Little is known about the factors that drive nonstationarity and inter-individual differences in realized habitat niches and species-environment relationships. We explored this topic by developing individual habitat selection models for 14 wildcat hybrids distributed across Scotland, and assessed how differences in their predicted probabilities of occurrence were related to factors including (1) geographic distance, (2) multivariate ecological distance, (3) difference in degree of hybridization and (4) difference in sex (male vs female). We found that the individual models were exceptionally effective in predicting the habitat use and occurrence of the particular individuals on whose data they were trained, but were generally highly divergent and not transferable among individuals. We conducted a reciprocal validation approach where we calculated the AUC for each individual model, predicting the occurrence patterns of the 13 other individuals. We then fit regression and nonparametric splines to evaluate the impacts of geographical distance, ecological distance, hybridization distance and difference in the sex of individuals in the ability of individual wildcat hybrid habitat models to predict the occurrences of other individuals. We found that, of the four factors assessed, ecological distance was supported as being inversely related to ability of a model from one individual to predict occurrence of another individual. The other three factors were not strongly related to differences in reciprocal model predictive ability.
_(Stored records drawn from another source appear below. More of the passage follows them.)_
Lemma argcross_pairs {C D} (garbage : nat -> Z)
    (self : JaggedArray C) (other : JaggedArray D) :
  well_formed self -> well_formed other -> ranges self -> ranges other ->
  length (_starts self) = length (_starts other) ->
  total (pair_counts self other) < 2 ^ 63 ->
  exists out other',
    value_of (argcross garbage other) self = Ok (out, other')
    /\ _offsets out = Some (util.counts2offsets (pair_counts self other))
    /\ _starts out = np.upto_last (util.counts2offsets (pair_counts self other))
    /\ _stops out = np.from1 (util.counts2offsets (pair_counts self other))
    /\ spans (_starts out) (_stops out) = pair_counts self other
    /\ table_rows out = row_pairs self other.
Proof.
  intros Hwf1 Hwf2 Hr1 Hr2 Hn Htot.
  pose proof (Forall2_length Hr1) as Hl1.
  pose proof (Forall2_length Hr2) as Hl2.
  set (S1 := _starts self) in *. set (T1 := _stops self) in *.
  set (S2 := _starts other) in *. set (T2 := _stops other) in *.
  set (c1 := spans S1 T1). set (c2 := spans S2 T2).
  set (sizes := pair_counts self other).
  assert (Hsizes : sizes = map (fun p => fst p * snd p) (combine c1 c2)) by reflexivity.
  (* the monadic prefix *)
  destruct (validated_same_layout self) as (Ev1 & Ev2 & _).
  destruct (counts_ranges (validated (validated self))) as (s2 & Hc1 & (Es1 & Es2 & _) & Hw2).
  { now apply validated_well_formed, validated_well_formed. }
  { unfold ranges. destruct (validated_same_layout (validated self)) as (<- & <- & _).
    now rewrite <- Ev1, <- Ev2. }
  destruct (validated_same_layout other) as (Eo1 & Eo2 & _).
  destruct (counts_ranges (validated other)) as (o2 & Hc2 & (Eo3 & Eo4 & _) & Hw3).
  { now apply validated_well_formed. }
  { unfold ranges. now rewrite <- Eo1, <- Eo2. }
  destruct (counts_well_formed o2 Hw3) as (c2' & o3 & Hc3 & Hsub3 & (Eo5 & Eo6 & _) & Hw4).
  unfold argcross. run.
  rewrite (valid_validated self Hl1).
  rewrite (len_validated (validated self)) by (now rewrite <- Ev1, <- Ev2).
  rewrite (len_validated other Hl2).
  assert (E1 : _starts s2 = S1) by (rewrite <- Es1; destruct (validated_same_layout (validated self)) as (<- & _); now rewrite <- Ev1).
  assert (E1' : spans (_starts (validated (validated self))) (_stops (validated (validated self))) = c1).
  { destruct (validated_same_layout (validated self)) as (<- & <- & _). now rewrite <- Ev1, <- Ev2. }
  assert (E2' : spans (_starts (validated other)) (_stops (validated other)) = c2)
    by now rewrite <- Eo1, <- Eo2.
  assert (E3 : c2' = c2).
  { rewrite <- Eo3, <- Eo4, <- Eo1, <- Eo2 in Hsub3.
    rewrite (ranges_sub _ _ Hr2) in Hsub3. now injection Hsub3 as <-. }
  assert (E4 : _starts o3 = S2) by now rewrite <- Eo5, <- Eo3, <- Eo1.
  rewrite E1' in Hc1. rewrite E2' in Hc2. subst c2'.
  rewrite <- Ev1.
  assert (Hnz : np.len (_starts self) = np.len (_starts other))
    by (unfold np.len; fold S1 S2; now rewrite Hn).
  rewrite Hnz, Z.eqb_refl. cbn [negb].
  rewrite Hc1, Hc2. cbv beta iota.
  (* sizes, offsets, parents *)
  assert (Hb1 : Forall (fun c => 0 <= c < 2 ^ 63) c1) by (apply spans_bounds; exact Hr1).
  assert (Hb2 : Forall (fun c => 0 <= c < 2 ^ 63) c2) by (apply spans_bounds; exact Hr2).
  assert (Hpos : Forall (fun z => 0 <= z) sizes) by (rewrite Hsizes; now apply pair_counts_bounds).
  assert (Hlc : length c1 = length c2).
  { unfold c1, c2. rewrite !spans_length by assumption. exact Hn. }
  assert (Hls : length sizes = length S1).
  { rewrite Hsizes, length_map, length_combine, <- Hlc, Nat.min_id. now apply spans_length. }
  rewrite (mul_nowrap c1 c2 Hlc) by (rewrite <- Hsizes; assumption).
  rewrite <- Hsizes.
  set (offs := 0 :: np.accumulate Z.add 0 sizes).
  assert (Hoffs : util.counts2offsets sizes = offs).
  { unfold util.counts2offsets, np.cumsum. now rewrite accumulate_nowrap by (auto; lia). }
  rewrite Hoffs.
  pose proof (total_nonneg sizes Hpos) as Htot0.
  assert (Hlast : np.item offs (-1) = Ok (total sizes)).
  { rewrite (item_last offs 0) by discriminate. unfold offs. now rewrite last_accumulate. }
  rewrite Hlast.
  set (X := positions 0 0 sizes).
  assert (Hidx : np.arange (total sizes) = map fst X).
  { unfold X. rewrite positions_fst by assumption. symmetry.
    rewrite <- (map_id (np.arange (total sizes))) at 2. apply map_ext. intros j. lia. }
  assert (Hpar : util.offsets2parents offs = map snd X).
  { unfold util.offsets2parents, X. rewrite positions_snd.
    unfold offs at 1. rewrite last_accumulate, Z.add_0_l.
    unfold offs. rewrite upto_last_accumulate. unfold np.from1. cbn [tl].
    unfold np.full. apply (fill_rows_blocks sizes [] 0 0 Hpos). reflexivity. }
  rewrite Hpar.
  assert (HlX : length X = Z.to_nat (total sizes)) by (apply positions_length; assumption).
  assert (Htk : np.take (map snd X) (np.arange (total sizes)) = Ok (map snd X)).
  { replace (np.arange (total sizes)) with (np.arange (np.len (map snd X)));
      [apply take_all|].
    f_equal. unfold np.len. rewrite length_map, HlX. lia. }
  rewrite Htk.
  assert (Hrow : forall (a : list Z), length a = length S1 ->
            Forall (fun x : Z * Z => 0 <= snd x < np.len a) X).
  { intros a Ha. eapply Forall_impl; [|apply (positions_rows sizes 0 0)].
    intros x Hx. cbn beta in Hx. unfold np.len in *. lia. }
  rewrite E1.
  rewrite (take_map S1 0 snd X) by (apply Hrow; reflexivity).
  assert (Hrow' : Forall (fun x : Z * Z => 0 <= snd x < np.len offs) X).
  { eapply Forall_impl; [|apply (positions_rows sizes 0 0)].
    intros x Hx. cbn beta in Hx. unfold np.len, offs in *. cbn [length].
    rewrite accumulate_length. lia. }
  rewrite (take_map offs 0 snd X Hrow').
  rewrite Hidx. rewrite (broadcast2_map (fun x y => np.wrap64 (x - y)) fst _ X : np.sub _ _ = _).
  rewrite Hc3. cbv beta iota.
  rewrite (take_map c2 0 snd X) by (apply Hrow; unfold c2; rewrite spans_length by assumption; now symmetry).
  rewrite (broadcast2_map (fun x y => np.wrap64 (x / y)) _ _ X : np.floordiv _ _ = _).
  rewrite (broadcast2_map (fun x y => np.wrap64 (x + y)) _ _ X : np.add _ _ = _).
  rewrite <- Hidx.
  rewrite setitem_take_all by now rewrite length_map.
  rewrite E4.
  rewrite (take_map S2 0 snd X) by (apply Hrow; now symmetry).
  rewrite Hidx.
  rewrite (broadcast2_map (fun x y => np.wrap64 (x + y)) _ _ X : np.add _ _ = _).
  rewrite (broadcast2_map (fun x y => np.wrap64 (x * y)) _ _ X : np.mul _ _ = _).
  rewrite (broadcast2_map (fun x y => np.wrap64 (x - y)) _ _ X : np.sub _ _ = _).
  rewrite <- Hidx.
  rewrite setitem_take_all by now rewrite length_map.
  set (L := fun x : Z * Z => np.wrap64 (nth (Z.to_nat (snd x)) S1 0
              + np.wrap64 (np.wrap64 (fst x - nth (Z.to_nat (snd x)) offs 0)
                           / nth (Z.to_nat (snd x)) c2 0))).
  set (R := fun x : Z * Z => np.wrap64 (np.wrap64 (nth (Z.to_nat (snd x)) S2 0
                + np.wrap64 (fst x - nth (Z.to_nat (snd x)) offs 0))
              - np.wrap64 (nth (Z.to_nat (snd x)) c2 0
                  * np.wrap64 (np.wrap64 (fst x - nth (Z.to_nat (snd x)) offs 0)
                               / nth (Z.to_nat (snd x)) c2 0)))).
  assert (Hoffpos : Forall (fun z => 0 <= z) offs).
  { apply Forall_forall. intros z Hz. apply (In_nth _ _ 0) in Hz as (k & Hk & <-).
    unfold offs in *. cbn [length] in Hk. rewrite accumulate_length in Hk.
    rewrite nth_offsets by lia. pose proof (total_firstn_le sizes k Hpos). lia. }
  assert (Hup : np.upto_last offs = starts_from 0 sizes) by apply upto_last_accumulate.
  assert (Hfrom : np.from1 offs = np.accumulate Z.add 0 sizes) by reflexivity.
  unfold fromoffsets, __init__.
  rewrite (negative_any_false offs Hoffpos).
  assert (Hn1 : negative_any (np.upto_last offs) = false).
  { apply negative_any_false. rewrite Hup. apply Forall_forall. intros z Hz.
    apply (In_nth _ _ 0) in Hz as (k & Hk & <-). rewrite starts_from_length in Hk.
    rewrite nth_starts_from by lia. pose proof (total_firstn_le sizes k Hpos). lia. }
  assert (Hn2 : negative_any (np.from1 offs) = false).
  { apply negative_any_false. inversion Hoffpos; subst. assumption. }
  rewrite Hn1, Hn2. cbn [rbind fst].
  eexists. eexists. split; [reflexivity|].
  cbn [cache_parents cache_offsets _offsets _starts _stops _content].
  split; [reflexivity|]. split; [reflexivity|]. split; [reflexivity|].
  rewrite Hup, Hfrom. split; [apply spans_offsets|].
  unfold table_rows, row_pairs.
  cbn [cache_parents cache_offsets _starts _stops _content left_column right_column].
  fold S1 T1 S2 T2.
  apply (nth_ext _ _ [] []).
  { rewrite !length_map, !length_combine, starts_from_length, accumulate_length. lia. }
  intros i Hi.
  rewrite length_map, length_combine, starts_from_length, accumulate_length, Nat.min_id in Hi.
  rewrite (nth_map_combine _ _ _ i [] 0 0)
    by (rewrite ?starts_from_length, ?accumulate_length; lia).
  rewrite (nth_map_combine _ _ _ i [] (0, 0) (0, 0)) by (rewrite length_combine; lia).
  rewrite !nth_combine by lia. cbn [fst snd].
  rewrite nth_starts_from, nth_accumulate by lia. rewrite !Z.add_0_l.
  rewrite !slice_map.
  pose proof (slice_positions sizes [] 0 0 i Hpos Hi) as Hsl.
  cbn [app] in Hsl. change (np.len (@nil (Z * Z))) with 0 in Hsl.
  rewrite !Z.add_0_l in Hsl. fold X in Hsl. rewrite Hsl.
  rewrite combine_map_same, map_map.
  pose proof (Forall2_nth_both _ _ _ i 0 0 Hr1 ltac:(fold S1; lia)) as B1.
  pose proof (Forall2_nth_both _ _ _ i 0 0 Hr2 ltac:(fold S2; lia)) as B2.
  fold S1 T1 in B1. fold S2 T2 in B2. cbv beta in B1, B2.
  set (s1 := nth i S1 0) in *. set (t1 := nth i T1 0) in *.
  set (s2a := nth i S2 0) in *. set (t2 := nth i T2 0) in *.
  assert (Hc1i : nth i c1 0 = t1 - s1) by (apply nth_spans; lia).
  assert (Hc2i : nth i c2 0 = t2 - s2a) by (apply nth_spans; lia).
  assert (Hlc1 : length c1 = length S1) by (apply spans_length; assumption).
  assert (Hzi : nth i sizes 0 = (t1 - s1) * (t2 - s2a)).
  { rewrite Hsizes, (nth_map_combine _ _ _ i 0 0 0) by lia. cbn [fst snd].
    now rewrite Hc1i, Hc2i. }
  assert (Hoi : nth i offs 0 = total (firstn i sizes)).
  { unfold offs. rewrite nth_offsets by lia. lia. }
  pose proof (total_firstn_le sizes i Hpos) as Hlo.
  pose proof (total_firstn_le sizes (S i) Hpos) as Hhi.
  rewrite (total_firstn_S sizes i Hi) in Hhi.
  rewrite Hzi in *.
  pose proof (row_major s1 s2a (t2 - s2a) (Z.to_nat (t1 - s1)) ltac:(lia)) as Hrm.
  rewrite Z2Nat.id in Hrm by lia. rewrite <- Hrm. clear Hrm.
  apply map_ext_in. intros j Hj. apply in_arange in Hj.
  unfold L, R. cbn [fst snd]. rewrite Nat2Z.id, Hoi, Hc2i. fold s1 s2a.
  set (lo := total (firstn i sizes)) in *. set (c := t2 - s2a) in *.
  replace (lo + j - lo) with j by lia.
  assert (Hc0 : 0 <= c) by (unfold c; lia).
  assert (Hct : s2a + c = t2) by (unfold c; lia).
  assert (Hj' : 0 <= j < (t1 - s1) * c) by exact Hj.
  assert (Htot' : total sizes < 2 ^ 63) by exact Htot.
  clearbody c lo. clear Hj.
  assert (Hcpos : 0 < c).
  { destruct (Z.eq_dec c 0) as [Ec|Ec]; [|lia]. exfalso.
    assert ((t1 - s1) * c = 0) by (rewrite Ec; lia). lia. }
  assert (Hq : 0 <= j / c < t1 - s1).
  { split; [apply Z.div_pos; lia|]. apply Z.div_lt_upper_bound; lia. }
  assert (Hm : c * (j / c) <= j) by (apply Z.mul_div_le; lia).
  assert (Hr : j - c * (j / c) < c).
  { pose proof (Z.mod_pos_bound j c Hcpos). rewrite Z.mod_eq in H by lia. lia. }
  rewrite (wrap64_small j) by lia.
  rewrite (wrap64_small (j / c)) by lia.
  rewrite (wrap64_small (s1 + j / c)) by lia.
  rewrite (wrap64_small (c * (j / c))) by nia.
  rewrite wrap64_sub_l.
  rewrite (wrap64_small (s2a + j - c * (j / c))) by lia.
  f_equal. lia.
Qed.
This suggests that ecological differences where individual wildcat hybrids reside drive differences in their habitat selection, but that geographical distance, degree of genetic hybridization and difference in the sex of individuals are not consistently associated with differences in model prediction or reciprocal validation performance. These results highlight the effect of ecological limiting factors, and the importance of nonstationary limiting factors in determining the habitat they select, their expressed species-environment relationship and the description of their realized habitat niches.